Cutaneous warts, caused by HPV, can affect a large broad range of the population worldwide, although the exact incidence remains unclear. HPV infection causes the proliferation of epidermal cells which is essential in the formation of skin lesions in any site of the body that severely influence patients' physical and psychological health. Cutaneous warts in general are diagnosed depending on their clinical features, but in some cases that are absent of typical manifestation, over- or under-diagnosis is commonly seen. Therefore, it is necessary to investigate an additional test to confirm the routine diagnosis. Culturing and propagation of virus in vitro are impractical and serological methods are lack of sensitivity [8]. However, simple and rapid HPV DNA test is favored in any clinical setting as a DNA sequencing of the PCR product can provide more accurate proof of the existence of HPV DNA. FAP primer pair-based method is a suitable option, because this method allows detection of 65 HPV subtypes with high sensitivity in a clinical setting, even the quantity of collected DNA is low. This method was originally introduced by Forslund in 1999 and has been successfully applied in many HPV typing studies [7], among a number of other primer sets used in clinical and epidemiology studies to detect HPV prevalence in verruca and healthy skin samples [9-15]. To our knowledge, this is the first study to evaluate HPV infection encompassing so many HPV types on a large cohort with cutaneous warts.
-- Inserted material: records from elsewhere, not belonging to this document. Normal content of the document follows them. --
(** * SmartContext: a shallow embedding of the three hooks

    The repository consists of three React hooks:
    - [useSmartContext]   (the Publisher),
    - [useContextSelector] (the Subscriber),
    - [useContextSetters]  (the Setter Accessor).

    The hooks keep their state in React cells ([useRef], [useMemo],
    [useReducer], effect dependencies).  The embedding makes those cells
    explicit fields of a [world] record and turns every hook body, effect
    and closure into a function on worlds.  JavaScript objects, arrays and
    functions are compared by identity, so each of them carries a location
    taken from an allocation counter; the listener array lives in a heap of
    arrays, because [push] mutates the array in place whereas [filter]
    builds a new one, and [forEach] keeps reading the array it was called
    on.

    Numbers are modelled as integers: the floating point values of
    JavaScript (NaN, negative zero) are outside the embedding.  Listener
    bodies and selectors are programs that return normally; a selector
    returns either a value that exists already or an object it has just
    allocated. *)

From stdpp Require Import gmap strings list fin_maps.
From Stdlib Require Import ZArith.

Local Open Scope Z_scope.
Local Open Scope nat_scope.

(** ** JavaScript values *)

Definition loc := nat.

Inductive value :=
| VUndefined
| VNull
| VBool (b : bool)
| VNum (n : Z)
| VStr (s : string)
| VObj (l : loc)   (* an object or array, known by its identity *)
| VFun (l : loc).  (* a function object, known by its identity *)

#[global] Instance value_eq_dec : EqDecision value.
Proof. solve_decision. Defined.

(** [a === b] *)
Definition strict_eq (a b : value) : bool := bool_decide (a = b).

(** [a !== b] *)
Definition strict_neq (a b : value) : bool := negb (strict_eq a b).

(** [Object.is(a, b)], the comparison React applies to dependency arrays.
    It differs from [===] on NaN and on signed zeros only. *)
Definition object_is (a b : value) : bool := bool_decide (a = b).

(** [!!v] *)
Definition truthy (v : value) : bool :=
  match v with
  | VUndefined | VNull => false
  | VBool b => b
  | VNum n => negb (n =? 0)%Z
  | VStr s => negb (bool_decide (s = ""%string))
  | VObj _ | VFun _ => true
  end.

(** An object: its identity and its own enumerable properties. *)
Record object := Object {
  ref : loc;
  props : gmap string value
}.

(** Errors a hook can raise. *)
Inductive error :=
| TypeError      (* calling something that is not a function *)
| ProviderError. (* the [new Error('The context provided to ...')] of the consumer hooks *)

Inductive outcome (A : Type) :=
| Ok (a : A)
| Throw (e : error).
Arguments Ok {A} a.
Arguments Throw {A} e.

Definition is_throw {A} (o : outcome A) : bool :=
  match o with Ok _ => false | Throw _ => true end.

(** ** Listeners *)

(** The functions found in the listener array: callbacks written by a
    user of the library, and the [checkForUpdates] callback of a
    [useContextSelector] call site ([useCallback] keeps one function per
    site).  Equality of listeners is identity of functions. *)
Inductive listener :=
| UserFn (n : nat)
| CheckForUpdates (site : nat).

#[global] Instance listener_eq_dec : EqDecision listener.
Proof. solve_decision. Defined.

(** What a user callback may do with the published value: read the
    state, subscribe a listener, call an unsubscribe handle.  A handle
    returned by [subscribe(cb)] is the closure
    [() => subscribersRef.current = subscribersRef.current.filter(sub => sub !== cb)],
    so it is determined by [cb]. *)
Inductive prog :=
| Done
| GetState (k : value -> prog)
| Subscribe (cb : listener) (k : prog)
| Unsubscribe (cb : listener) (k : prog).

(** What can be observed of a notification pass. *)
Inductive event :=
| Invoked (l : listener)   (* [sub()] *)
| Observed (v : value).    (* a listener received [v] from the Publisher's [getState()] *)

(** ** Selectors *)

(** What a call of a selector returns: a value that existed before the
    call (a primitive, a part of the state, the state itself), or an
    object allocated by the call, as [s => [s.count]] does. *)
Inductive selection :=
| Existing (v : value)
| Allocated.

Definition selector := value -> selection.

(** [sel(v)] in a heap whose next free location is [n]: the value
    returned and the next free location after the call. *)
Definition apply_selector (sel : selector) (n : loc) (v : value) : value * loc :=
  match sel v with
  | Existing x => (x, n)
  | Allocated => (VObj n, S n)
  end.

(** A selector that never allocates. *)
Definition pure_selector (p : value -> value) : selector :=
  fun v => Existing (p v).

(** ** The world *)

(** The cells of one [useContextSelector] call site. *)
Record site := Site {
  reducerState : nat;            (* [useReducer((s) => s + 1, 0)] *)
  pending : nat;                 (* [forceRender()] calls not yet rendered *)
  selectorRef : selector;        (* [selectorRef.current] *)
  selectedStateRef : value;      (* [selectedStateRef.current] *)
  siteStore : object             (* the [store] closed over by [checkForUpdates]
                                    ([useCallback] with [store] as dependency) *)
}.

Record world := World {
  next_loc : loc;                       (* allocation counter *)
  arrays : gmap loc (list listener);    (* the listener arrays ever allocated *)
  (* cells of useSmartContext *)
  prevStateRef : value;                 (* [prevStateRef.current] *)
  storeRef : value;                     (* [storeRef.current] *)
  subscribersRef : loc;                 (* [subscribersRef.current], an array *)
  layoutDeps : option value;            (* [state] of the last committed layout effect *)
  published : object;                   (* the [useMemo(..., [])] cell *)
  getStateFn : loc;                     (* identity of [() => storeRef.current] *)
  (* cells of the consumers *)
  sites : gmap nat site;                (* useContextSelector call sites *)
  memos : gmap nat (loc * object);      (* useContextSetters call sites: [store] and [rest] *)
  trace : list event
}.

Definition set_next_loc (n : loc) (w : world) : world :=
  World n (arrays w) (prevStateRef w) (storeRef w) (subscribersRef w)
        (layoutDeps w) (published w) (getStateFn w) (sites w) (memos w) (trace w).
Definition set_arrays (a : gmap loc (list listener)) (w : world) : world :=
  World (next_loc w) a (prevStateRef w) (storeRef w) (subscribersRef w)
        (layoutDeps w) (published w) (getStateFn w) (sites w) (memos w) (trace w).
Definition set_prevStateRef (v : value) (w : world) : world :=
  World (next_loc w) (arrays w) v (storeRef w) (subscribersRef w)
        (layoutDeps w) (published w) (getStateFn w) (sites w) (memos w) (trace w).
Definition set_storeRef (v : value) (w : world) : world :=
  World (next_loc w) (arrays w) (prevStateRef w) v (subscribersRef w)
        (layoutDeps w) (published w) (getStateFn w) (sites w) (memos w) (trace w).
Definition set_subscribersRef (a : loc) (w : world) : world :=
  World (next_loc w) (arrays w) (prevStateRef w) (storeRef w) a
        (layoutDeps w) (published w) (getStateFn w) (sites w) (memos w) (trace w).
Definition set_layoutDeps (d : option value) (w : world) : world :=
  World (next_loc w) (arrays w) (prevStateRef w) (storeRef w) (subscribersRef w)
        d (published w) (getStateFn w) (sites w) (memos w) (trace w).
Definition set_sites (s : gmap nat site) (w : world) : world :=
  World (next_loc w) (arrays w) (prevStateRef w) (storeRef w) (subscribersRef w)
        (layoutDeps w) (published w) (getStateFn w) s (memos w) (trace w).
Definition set_memos (m : gmap nat (loc * object)) (w : world) : world :=
  World (next_loc w) (arrays w) (prevStateRef w) (storeRef w) (subscribersRef w)
        (layoutDeps w) (published w) (getStateFn w) (sites w) m (trace w).
Definition record (e : event) (w : world) : world :=
  World (next_loc w) (arrays w) (prevStateRef w) (storeRef w) (subscribersRef w)
        (layoutDeps w) (published w) (getStateFn w) (sites w) (memos w) (trace w ++ [e]).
HPV DNA was detected in 93.2% of cutaneous warts, a rate which is higher than those reported in previous studies. This is probably because FAP primer set is capable of detecting multiple HPV types in each sample [16,17]. HPV DNA was undetectable in about 7% of the samples, but a negative result cannot completely rule out the presence of HPV infection. A possible explanation for the negative results could be attributed to the possibility that other related dermatosis was misdiagnosed as cutaneous warts, the virus load of HPV DNA was lower than the cutoff threshold point, or the primer set amplified PCR products have the limitation of covering all the HPV genotypes. However, there are limitations of this detection system that must be considered. First, swabbing the surface of a lesion may not accurately represent those present within biopsy tissue, due to ubiquitous presence of HPV, and a pre-taping may help to remove the contaminating virus. The presence of multiple HPV types on the surface of the warts are absent in the lower layers of tissue [18]. Second, although the use of the FAP primer set can improve the accuracy of HPV detection, there is still possibility of misdiagnosis because HPV may also be present in normal skin. Thirdly, our method was unable to detect most of the specific types of HPV as did by method based on the Luminex technology, etc.

In summary, we concluded that FAP primer set is a sensitive and effective method in a large number of swab samples clinically diagnosed with cutaneous warts, and this test method shows the benefits of convenience, low cost, more flexibility and high sensitivity and effectiveness for HPV detection. Moreover, this assay may be effective to distinguish between HPV-induced cutaneous wart and wart-like lesion that are not related to HPV infection. The technique can be an auxiliary examination of cutaneous warts. This method may also have the potential to determine HPV prevalence in larger series of skin carcinomas, benign lesions and normal skin of post-transplant population.

Such studies may improve our understanding of the relationship between HPV and the pathogenesis of these diseases.

Acknowledgement


We are grateful to all the participating patients from the First Hospital of China Medical University. Also, we are thankful for the doctors, Lanting Hu, Yali Gao, Yi Ren, Hanghang Jia, Zhengxiu Li, Juan Tang, and Tianci Shu for their contribution in the swabs collection. This work was partly supported by Public Welfare Project, Ministry of Health, China (201202013).